● WHAT YOU WILL DO: Could you reproduce the lines below from the one with "match PathMap.insert_path p slot m with" through the one with "destruct (Z.eqb_spec slot"? Keep both ends and add nothing.

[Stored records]
□ □ □ □ □ □ □

Lemma evict_wf e (m : PathMap) : map_wf m -> Btree.get e.1 (PathMap.paths m) = Some e.2 ->
  map_wf (evict e m) /\ len (PathMap.paths (evict e m)) = len (PathMap.paths m) - 1 /\
  (forall k, Btree.get k (PathMap.paths (evict e m)) = if k =? e.1 then None else Btree.get k (PathMap.paths m)) /\
  (forall a, PathMap.get_path_id a (evict e m) = if decide (a = PathMap.addr_of e.2) then None else PathMap.get_path_id a m).
Proof.
  intros [Hs Ha Hp Hl] He.
  assert (forall k, Btree.get k (PathMap.paths (evict e m)) = if k =? e.1 then None else Btree.get k (PathMap.paths m)) as G1
    by (intros k; by apply (get_remove (-1))).
  assert (forall a, PathMap.get_path_id a (evict e m) = if decide (a = PathMap.addr_of e.2) then None else PathMap.get_path_id a m) as G2
    by (intros a; apply addr_get_remove).
  assert (len (PathMap.paths (evict e m)) = len (PathMap.paths m) - 1) as G3 by (by eapply remove_length).
  split; [|done]. split; [by apply Btree.remove_above|..|rewrite G3; cbn; lia].
  - intros pid p. rewrite G1, G2. destruct (Z.eqb_spec pid e.1); [done|]. intros E. rewrite (Ha _ _ E).
    destruct (decide (PathMap.addr_of p = PathMap.addr_of e.2)) as [Eq|]; [|done].
    pose proof (Ha _ _ E) as E1. rewrite Eq, (Ha _ _ He) in E1. congruence.
  - intros a pid. rewrite G2. destruct (decide _) as [|Hne]; [done|]. intros E. destruct (Hp _ _ E) as (p & E1 & E2).
    exists p. split; [|done]. rewrite G1. destruct (Z.eqb_spec pid e.1) as [->|]; [|done]. congruence.
Qed.

Lemma path_insert_wf p slot (m : PathMap) : map_wf m -> PathMap.get_path_id (PathMap.addr_of p) m = None ->
  Btree.get slot (PathMap.paths m) = None -> 0 <= slot -> len (PathMap.paths m) < PathMap.max_paths m ->
  let m' := PathMap.with_addrs (PathMap.addr_insert (PathMap.addr_of p) slot (PathMap.addrs m))
              (PathMap.with_paths (Btree.insert slot p (PathMap.paths m)) m) in
  map_wf m' /\ PathMap.get_path_id (PathMap.addr_of p) m' = Some slot /\
  (forall k, Btree.get k (PathMap.paths m') = if k =? slot then Some p else Btree.get k (PathMap.paths m)).
Proof.
  intros [Hs Ha Hp Hl] Hfree Hslot H0 Hlt m'.
  assert (forall k, Btree.get k (PathMap.paths m') = if k =? slot then Some p else Btree.get k (PathMap.paths m)) as G1
    by (intros k; by apply (Btree.get_insert (-1))).
  assert (forall a, PathMap.get_path_id a m' = if decide (a = PathMap.addr_of p) then Some slot else PathMap.get_path_id a m) as G2
    by (intros a; apply addr_get_insert).
  split; [|split; [by rewrite G2, decide_True|done]]. split; [by apply Btree.insert_above; [lia|]|..].
  - intros pid q. rewrite G1, G2. destruct (Z.eqb_spec pid slot) as [->|]; [intros [= ->]; by rewrite decide_True|].
    intros E. pose proof (Ha _ _ E) as E1. destruct (decide _) as [Eq|]; [congruence|done].
  - intros a pid. rewrite G2. destruct (decide _) as [->|].
    + intros [= <-]. exists p. by rewrite G1, Z.eqb_refl.
    + intros E. destruct (Hp _ _ E) as (q & E1 & E2). exists q. split; [|done]. rewrite G1. destruct (Z.eqb_spec pid slot) as [->|]; [congruence|done].
  - cbn. pose proof (Btree.insert_length slot p (PathMap.paths m)). unfold len in *. lia.
Qed.
End PathMapProps.

(** Inserting a path for an address that has none: while there is room the
    path is added; when the limit is reached one abandoned, unused or failed path
    gives way, with its address, and without such a path the insertion is refused.
    All other paths are untouched, and the two maps stay in step within the limit,
    whatever vacant key the slab picks. *)
Theorem insert_path_correct {C} `{CongestionController C} p slot (m : @PathMap.PathMap C) :
  map_wf m -> 1 <= PathMap.max_paths m -> PathMap.get_path_id (PathMap.addr_of p) m = None -> 0 <= slot ->
  let gone := if PathMap.max_paths m <=? len (PathMap.paths m) then PathMap.victim m else None in
  Btree.get slot (PathMap.paths m) = None \/ fst <$> gone = Some slot ->
  match PathMap.insert_path p slot m with
  | Ok (pid, m') => pid = slot /\ map_wf m' /\ PathMap.get_path_id (PathMap.addr_of p) m' = Some slot /\
      Btree.get slot (PathMap.paths m') = Some p /\
      (forall k, k <> slot -> Btree.get k (PathMap.paths m') =
        if decide (fst <$> gone = Some k) then None else Btree.get k (PathMap.paths m)) /\
      (forall e, gone = Some e -> Path.is_abandon e.2 = true \/ Path.unused e.2 = true \/ Path.state e.2 = Failed)
  | Err e => e = Done /\ PathMap.max_paths m <= len (PathMap.paths m) /\ PathMap.victim m = None
  | Panic => False
  end.
Proof.
  intros Hwf Hmax Hfree H0 gone Hslot. unfold PathMap.insert_path, gone in *. clear gone.
  destruct (Z.leb_spec (PathMap.max_paths m) (len (PathMap.paths m))) as [Hfull|Hroom].
  - destruct (PathMap.victim m) as [e|] eqn:Ev; [|done]. pose proof (victim_in m e Hwf Ev) as He.
    destruct (evict_wf e m Hwf He) as (Hwf1 & Hl1 & G1 & G2). cbn [mbind outcome_bind ok_or mret outcome_ret].
    change (PathMap.with_addrs _ (PathMap.with_paths (Btree.remove e.1 (PathMap.paths m)) m)) with (evict e m).
    assert (Btree.get slot (PathMap.paths (evict e m)) = None) as Hs1.
    { rewrite G1. destruct (Z.eqb_spec slot e.1); [done|]. destruct Hslot as [|Hslot]; [done|]. cbn in Hslot. congruence. }
    destruct (path_insert_wf p slot (evict e m)) as (Hwf2 & Hid & G3); [done|by rewrite G2, Hfree; destruct (decide _)|done|done| |].
    { rewrite Hl1. pose proof (wf_limit m Hwf). change (PathMap.max_paths (evict e m)) with (PathMap.max_paths m). lia. }
    split_and!; [done|done|done|by rewrite G3, Z.eqb_refl| |].
    + intros k Hk. rewrite G3. destruct (Z.eqb_spec k slot); [done|]. rewrite G1. cbn.
      destruct (Z.eqb_spec k e.1), (decide (Some e.1 = Some k)); congruence.
    + intros ? [= <-]. unfold PathMap.victim in Ev. destruct (List.find _ _) eqn:E1.
      * injection Ev as ->. apply find_some in E1 as [_ ?]. by left.
      * apply find_some in Ev as [_ Ev]. right. apply orb_true_iff in Ev as [|Ev]; [by left|right]. by apply bool_decide_eq_true_1 in Ev.
  - cbn [mbind outcome_bind mret outcome_ret]. destruct Hslot as [Hslot|Hslot]; [|done].
    destruct (path_insert_wf p slot m) as (Hwf2 & Hid & G3); [done..|].
    split_and!; [done|done|done|by rewrite G3, Z.eqb_refl| |done].
    intros k Hk. rewrite G3. destruct (Z.eqb_spec k slot); [done|]. by rewrite decide_False.
Qed.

□ □ □ □ □ □ □

● ANSWER SECTION:
  match PathMap.insert_path p slot m with
  | Ok (pid, m') => pid = slot /\ map_wf m' /\ PathMap.get_path_id (PathMap.addr_of p) m' = Some slot /\
      Btree.get slot (PathMap.paths m') = Some p /\
      (forall k, k <> slot -> Btree.get k (PathMap.paths m') =
        if decide (fst <$> gone = Some k) then None else Btree.get k (PathMap.paths m)) /\
      (forall e, gone = Some e -> Path.is_abandon e.2 = true \/ Path.unused e.2 = true \/ Path.state e.2 = Failed)
  | Err e => e = Done /\ PathMap.max_paths m <= len (PathMap.paths m) /\ PathMap.victim m = None
  | Panic => False
  end.
Proof.
  intros Hwf Hmax Hfree H0 gone Hslot. unfold PathMap.insert_path, gone in *. clear gone.
  destruct (Z.leb_spec (PathMap.max_paths m) (len (PathMap.paths m))) as [Hfull|Hroom].
  - destruct (PathMap.victim m) as [e|] eqn:Ev; [|done]. pose proof (victim_in m e Hwf Ev) as He.
    destruct (evict_wf e m Hwf He) as (Hwf1 & Hl1 & G1 & G2). cbn [mbind outcome_bind ok_or mret outcome_ret].
    change (PathMap.with_addrs _ (PathMap.with_paths (Btree.remove e.1 (PathMap.paths m)) m)) with (evict e m).
    assert (Btree.get slot (PathMap.paths (evict e m)) = None) as Hs1.
    { rewrite G1. destruct (Z.eqb_spec slot e.1); [done|]. destruct Hslot as [|Hslot]; [done|]. cbn in Hslot. congruence. }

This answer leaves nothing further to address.